The experiment was carried out at the University of Applied Sciences Lübeck, Germany, in November 2008 and October 2009. All data were collected anonymously and with the permission of the participants. Students from different technical disciplines were asked to estimate the numbers of dots on 10 pictures each of which was shown on a projection screen for 10 seconds. The screen size was 160 × 120 cm and the diameter of each dot was 1.2 cm. After a picture with dots was shown the participants had 15 seconds to write down their estimate before the next picture was shown. During the time intervals a uniformly grey picture was shown.

All participants saw the same pictures in the same order. Each picture was constructed by first picking a random number n in the range 50 … 500 and then randomly placing n dots in the visible area of the screen without overlapping. To make the estimations more difficult, the dots were not uniformly placed but the probability of a position decreased with increasing distance from the centre of the screen (inset of Fig.
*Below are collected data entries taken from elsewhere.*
(** C5 as stated, over binary64.  [f(x,a) = (x*a)*a] at x = a = 2^600: the
    partial derivative of the second product with respect to [a] is [x*a],
    which is infinite.  In the direction whose seeds are all 0, [evaluate]
    leaves [inf * 0], which is not a number, and [evaluateCompressed]
    leaves 0.  Only products are computed: this is so for every table of
    the other operations. *)
Lemma evaluateCompressed_binary64 :
  let this := Examples.linearized Examples.overflow [[0; 1]] [[3]] in
  sweep_valid (algorithm_ this) = true /\
  free_vars_ this = [] /\
  covers (algorithm_ this) Examples.overflow_fx = true /\
  shaped_all Examples.overflow_fx 2 0 = true /\
  forall table_fun table_der,
    let double := double_scalar table_fun table_der in
    let obj := Examples.object this 2 0 Examples.overflow_fx in
    tape_fits (algorithm_ this) (length (self_ obj).2) = true /\
    exists this' self2 fx2,
      evaluateCompressed (SXevaluate this) 2 0 obj = Ret this' /\
      SXevaluate this 2 0 (self_ obj, buffers_ obj) = Ret (self2, fx2) /\
      fwdSens_dir (buffers_ this') 0 = [[PrimFloat.zero]] /\
      fwdSens_dir fx2 0 = [[PrimFloat.nan]] /\
      fwdSens_dir (buffers_ this') 0 <> fwdSens_dir fx2 0.
Proof.
  cbv zeta. do 4 (split; [vm_compute; reflexivity|]).
  intros table_fun table_der.
  split; [vm_compute; reflexivity|].
  eexists _, _, _. split; [vm_compute; reflexivity|].
  split; [vm_compute; reflexivity|].
  repeat split; try (vm_compute; reflexivity).
  intros E.
  apply (f_equal (fun b => PrimFloat.is_nan (rd (default [] (b !! 0)) 0))) in E.
  vm_compute in E. discriminate E.
Qed.
(** Lines 85-90: a program change shifts both deques.  [now3] is the
    reading of [datetime.now()] on line 87. *)
Definition record_program_change (now3 : Z) (msg : message) : M unit :=
  match msg with
  | program_change _ program =>
      tsh <- gets ts_history ;;
      tsh' <- or_raise IndexError (popleft tsh) ;;
      modify (set_ts_history (tsh' ++ [now3])) ;;;
      ph <- gets program_history ;;
      ph' <- or_raise IndexError (popleft ph) ;;
      modify (set_program_history (ph' ++ [program]))
  | _ => ret tt
  end.

(** Lines 92-112, the branch taken when [self.edit_mode] holds. *)
Definition handle_edit (msg : message) : M unit :=
  match msg with
  | program_change _ _ =>
      (* exit edit mode *)
      ph <- gets program_history ;;
      newest <- or_raise IndexError (py_getitem ph (-1)) ;;
      ap <- gets active_program ;;
      if negb (newest =? ap) then modify (set_edit_mode false) else ret tt
  | control_change _ control _ =>
      (* edit program *)
      if (80 <=? control) && (control <=? 83) then
        p <- gets active_program ;;
        let loop := 3 - control + 80 in
        table <- gets programs ;;
        row <- or_raise IndexError (py_getitem table p) ;;
        b <- or_raise IndexError (py_getitem row loop) ;;
        let loop_state := negb b in
        row' <- or_raise IndexError (py_setitem row loop loop_state) ;;
        table' <- or_raise IndexError (py_setitem table p row') ;;
        modify (set_programs table') ;;;
        apply_program ;;;
        save_programs
      else ret tt
  | _ => ret tt
  end.
(** ** The tokenizer *)

(** C2, as stated, fails on a tab between two numbers: the tab is
    whitespace, [splitPath] does not split on it and hands [parseFloat] the
    three characters as one token. *)
Lemma splitPath_tab_is_no_delimiter :
  splitPath_arr Sample.parseFloat (PathString (String "1" (String tab "2"))) <>
  Spec.tokens Sample.parseFloat (String "1" (String tab "2")).
Proof.
  intros E. apply (f_equal length) in E. vm_compute in E. discriminate E.
Qed.

Section SplitPathFacts.

Variable parseFloat : string -> float.

(** The classification test [/[A-za-z]/] also holds for the six
    characters between [Z] and [a]: a token of them is kept as a string
    although it has no letter. *)
Example splitPath_underscore :
  splitPath parseFloat (PathString "_") = [[TStr "_"]].
Proof. reflexivity. Qed.

(** C2: [splitPath] puts a space on both sides of every letter, trims the
    string and splits it at the runs of spaces, commas and semicolons:
    the pieces hold none of these three characters and, put together, are
    the trimmed string without them.  A piece that holds a letter is that
    one letter and is kept as a string; a piece with no character in the
    range from [A] to [z] is converted by [parseFloat].  The segmenter
    keeps the tokens and their order, puts a command letter at most at the
    head of a segment, and starts every segment after the first with one. *)
Theorem splitPath_tokenizes (s : string) :
  let trimmed := Re.trim_end (Re.trim_start (Re.move_letters_apart s)) in
  let pieces := Re.split trimmed in
  let arr := splitPath_arr parseFloat (PathString s) in
  let segments := splitPath parseFloat (PathString s) in
  Forall (fun piece => Re.test Re.is_delim piece = false) pieces /\
  String.concat "" pieces = Re.remove Re.is_delim trimmed /\
  Forall2 (fun piece tok =>
      (Re.test Re.is_letter piece = true ->
         tok = TStr piece /\ String.length piece = 1) /\
      (Re.test Re.in_A_z piece = false -> tok = TNum (parseFloat piece)))
    pieces arr /\
  concat segments = arr /\
  Forall Path.operands_only segments /\
  Forall Path.has_letter (tail segments).
Proof.
  intros trimmed pieces arr segments. repeat split.
  - apply ReFacts.split_on_no_delim.
  - apply ReFacts.split_on_concat.
  - assert (Hiso : Re.isolated true trimmed = true).
    { apply ReFacts.isolated_trim_end, (ReFacts.isolated_trim_start true),
        ReFacts.isolated_move_letters_apart. }
    apply ReFacts.split_letter_pieces in Hiso. fold pieces in Hiso.
    subst arr. cbn. fold trimmed. fold pieces.
    clearbody pieces. clear -Hiso.
    induction Hiso as [|piece pieces Hpiece _ IH]; cbn; constructor; [|done].
    unfold classify. split.
    + intros Hl. rewrite (ReFacts.test_letter_A_z _ Hl). auto.
    + by intros ->.
  - apply SegmentFacts.pathToSegments_from_concat.
  - apply SegmentFacts.pathToSegments_from_operands. constructor.
  - apply SegmentFacts.pathToSegments_letters.
Qed.

End SplitPathFacts.

(** ** Joining and splitting again *)

Module JoinFacts.

Import Re ReFacts Words.

Lemma append_cons x a b : String x a +:+ b = String x (a +:+ b).
Proof. reflexivity. Qed.

Lemma append_nil_l b : "" +:+ b = b.
Proof. reflexivity. Qed.

Lemma append_assoc a b c : (a +:+ b) +:+ c = a +:+ (b +:+ c).
Proof.
  induction a as [|x a IH]; [done|]. rewrite ?append_cons. by f_equal.
Qed.

Lemma append_nil_r a : a +:+ "" = a.
Proof. induction a as [|x a IH]; [done|]. rewrite ?append_cons. by f_equal. Qed.

Lemma append_nonempty_r a b : b <> "" -> a +:+ b <> "".
Proof. by destruct a. Qed.

Lemma spaces_add j k : spaces j +:+ spaces k = spaces (j + k).
Proof.
  induction j as [|j IH]; [done|]. simpl. rewrite ?append_cons. by f_equal.
Qed.

(** *** [move_letters_apart] *)

Lemma move_letters_apart_append a b :
  move_letters_apart (a +:+ b) = move_letters_apart a +:+ move_letters_apart b.
Proof.
  induction a as [|x a IH]; [done|]. rewrite ?append_cons. simpl.
  destruct (is_letter x); rewrite ?append_cons; by rewrite IH.
Qed.

Lemma move_letters_apart_no_letter w :
  test is_letter w = false -> move_letters_apart w = w.
Proof.
  induction w as [|x w IH]; simpl; [done|].
  destruct (is_letter x); simpl; [done|]. intros H. by rewrite IH.
Qed.

Lemma move_letters_apart_clean w :
  clean w -> move_letters_apart w = spaces (pad w) +:+ w +:+ spaces (pad w).
Proof.
  intros [_ _ [(c & -> & Hc)|Hw]]; unfold pad; simpl.
  - by rewrite Hc.
  - rewrite (move_letters_apart_no_letter _ Hw).
    destruct w as [|x w]; simpl in *; [done|].
    destruct (is_letter x); [done|]. simpl.
    by rewrite ?append_nil_l, append_nil_r.
Qed.

Lemma clean_starts w : clean w -> starts_with is_delim w = false.
Proof.
  intros [Hne Hd _]. destruct w as [|x w]; simpl in *; [done|].
  by destruct (is_delim x).
Qed.

(** *** Splitting words that are separated by spaces *)

Lemma split_word w : test is_delim w = false -> split w = [w].
Proof.
  unfold split. induction w as [|x w IH]; simpl; [done|].
  destruct (is_delim x); [done|]. simpl. intros H. by rewrite IH.
Qed.

Lemma split_on_space r :
  split_on is_delim (String " " r) =
  if starts_with is_delim r then split_on is_delim r
  else "" :: split_on is_delim r.
Proof. reflexivity. Qed.

Lemma split_spaces k r :
  starts_with is_delim r = false ->
  split (spaces (S k) +:+ r) = "" :: split r.
Proof.
  unfold split. intros Hr. induction k as [|k IH].
  - simpl spaces. rewrite ?append_cons, ?append_nil_l, split_on_space. by rewrite Hr.
  - change (spaces (S (S k))) with (String " " (spaces (S k))).
    rewrite ?append_cons, split_on_space.
    simpl spaces. rewrite ?append_cons. simpl starts_with.
    change (is_delim " ") with true. simpl spaces in IH.
    by rewrite ?append_cons in IH.
Qed.
(** The arrays [_get_xanes_data] packs, for conditions that are all
    modalities and spectra of one length: one block per token, all of one
    shape. *)
Lemma get_xanes_data_blocks (self : Results) (input : xanes_store * DataFrame)
  (data : dataset) (tags : list string) (w : nat) (xanes_data : matrix)
  (k : nat) :
  py_split "," (_conditions self)
  = List.map (fun t => String.append t "-XANES") tags ->
  get_data self input = inr data ->
  (forall key m, ds_xanes data !! key = Some m ->
                 Forall (fun row => length row = w) m) ->
  _get_xanes_data self data = inr (xanes_data, k) ->
  exists bs n w',
    map_result
      (fun key =>
         m ← map_getitem (ds_xanes data) key;
         slice_columns (_offset_left self) (_offset_right self) m)
      (List.map (fun t => String.append t "-XANES") tags) = inr bs
    /\ np_concatenate_axis1 bs = inr xanes_data
    /\ Forall (has_shape n w') bs
    /\ length xanes_data = n
    /\ floor_div (width xanes_data) k = inr w'.
Proof.
  intros Htok Hdata Hw Hxn.
  assert (Hkeys : xanes_keys_avail self
                  = List.map (fun t => String.append t "-XANES") tags).
  { unfold xanes_keys_avail. rewrite Htok. apply filter_has_xanes_tags. }
  unfold get_data in Hdata.
  apply get_dataset_inr in Hdata as (smiles & _ & Hin & _).
  unfold _get_xanes_data in Hxn.
  apply bind_inr in Hxn as (bs & Hbs & Hxn).
  apply bind_inr in Hxn as (x & Hx & [= <- <-]).
  set (n := length (to_keys smiles)).
  set (w' := length (py_slice (_offset_left self) (_offset_right self)
                       (replicate w (S754_zero false)))).
  assert (Hshape : Forall (fun b => has_shape n w' b /\ b <> []) bs).
  { apply Forall_lookup. intros i b Hb.
    apply map_result_lookup in Hbs as [Hlen Hrows].
    destruct (lookup_lt_is_Some_2 (xanes_keys_avail self) i) as [key Hkey];
      [rewrite <- Hlen; by eapply lookup_lt_Some|].
    destruct (Hrows i key Hkey) as (b' & Hb' & Hblock).
    assert (b' = b) as -> by congruence.
    apply bind_inr in Hblock as (m & Hm & Hslice).
    unfold map_getitem in Hm.
    destruct (ds_xanes data !! key) as [m0|] eqn:Hlook; [|done].
    injection Hm as <-.
    destruct (Hin key) as (m1 & gr & Hm1 & Hrowsm & _).
    { apply elem_of_xanes_keys_avail. by eapply list_elem_of_lookup_2. }
    unfold matrix in *. rewrite Hlook in Hm1. injection Hm1 as <-.
    apply map_result_lookup in Hrowsm as [Hlenm _].
    pose proof (Hw key m0 Hlook) as Hwm.
    assert (Hsl : Forall (fun row => length row = w')
                    (List.map (py_slice (_offset_left self)
                                 (_offset_right self)) m0)).
    { apply Forall_fmap. eapply Forall_impl; [exact Hwm|].
      intros r Hr. simpl. subst w'. apply py_slice_length.
      by rewrite length_replicate. }
    unfold slice_columns in Hslice.
    destruct m0 as [|row m0]; [done|]. injection Hslice as <-.
    split; [|done]. split; [|exact Hsl].
    subst n. rewrite <- Hlenm. simpl. by rewrite length_map. }
  exists bs, n, w'. rewrite <- Hkeys.
  destruct bs as [|m ms]; [done|].
  assert (Hall : Forall (has_shape n w') (m :: ms)).
  { eapply Forall_impl; [exact Hshape|]. by intros ? [? _]. }
  destruct (np_concatenate_blocks n w' m ms Hall) as (x' & Hx' & [Hlx Hrx] & _).
  simpl in Hx. assert (x' = x) as -> by congruence.
  split_and!; try done.
  apply Forall_cons in Hshape as [[[Hlm _] Hm] _].
  assert (Hk : length (xanes_keys_avail self) = S (length ms)).
  { apply map_result_lookup in Hbs as [Hlen _]. by rewrite <- Hlen. }
  assert (Hwx : width x = w' * S (length ms)).
  { destruct x as [|row x]; [destruct m; simpl in *; [done|lia]|].
    simpl. by apply Forall_cons in Hrx as [-> _]. }
  unfold floor_div. rewrite Hwx, Hk. cbn [Nat.eqb].
  unfold mret, result_ret. f_equal. by apply Nat.div_mul.
Qed.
2.1). This prevented participants from simply counting the dots in a small subset of the area and then scaling up to obtain the total number. From the 98 answer sheets one was excluded from the evaluation because of extremely high and deliberate-looking errors.

Analysis

Each picture contained a different number of dots. In order to make errors comparable between pictures we used relative errors to measure performance. More precisely, for each individual i and picture k we defined the individual relative error d(i,k) = | g(i,k) - ck

| / ck, where g(i,k) was the guess of individual i for picture k, and ck was the correct value for picture k. In the same way we defined the collective relative error for picture k as D(k)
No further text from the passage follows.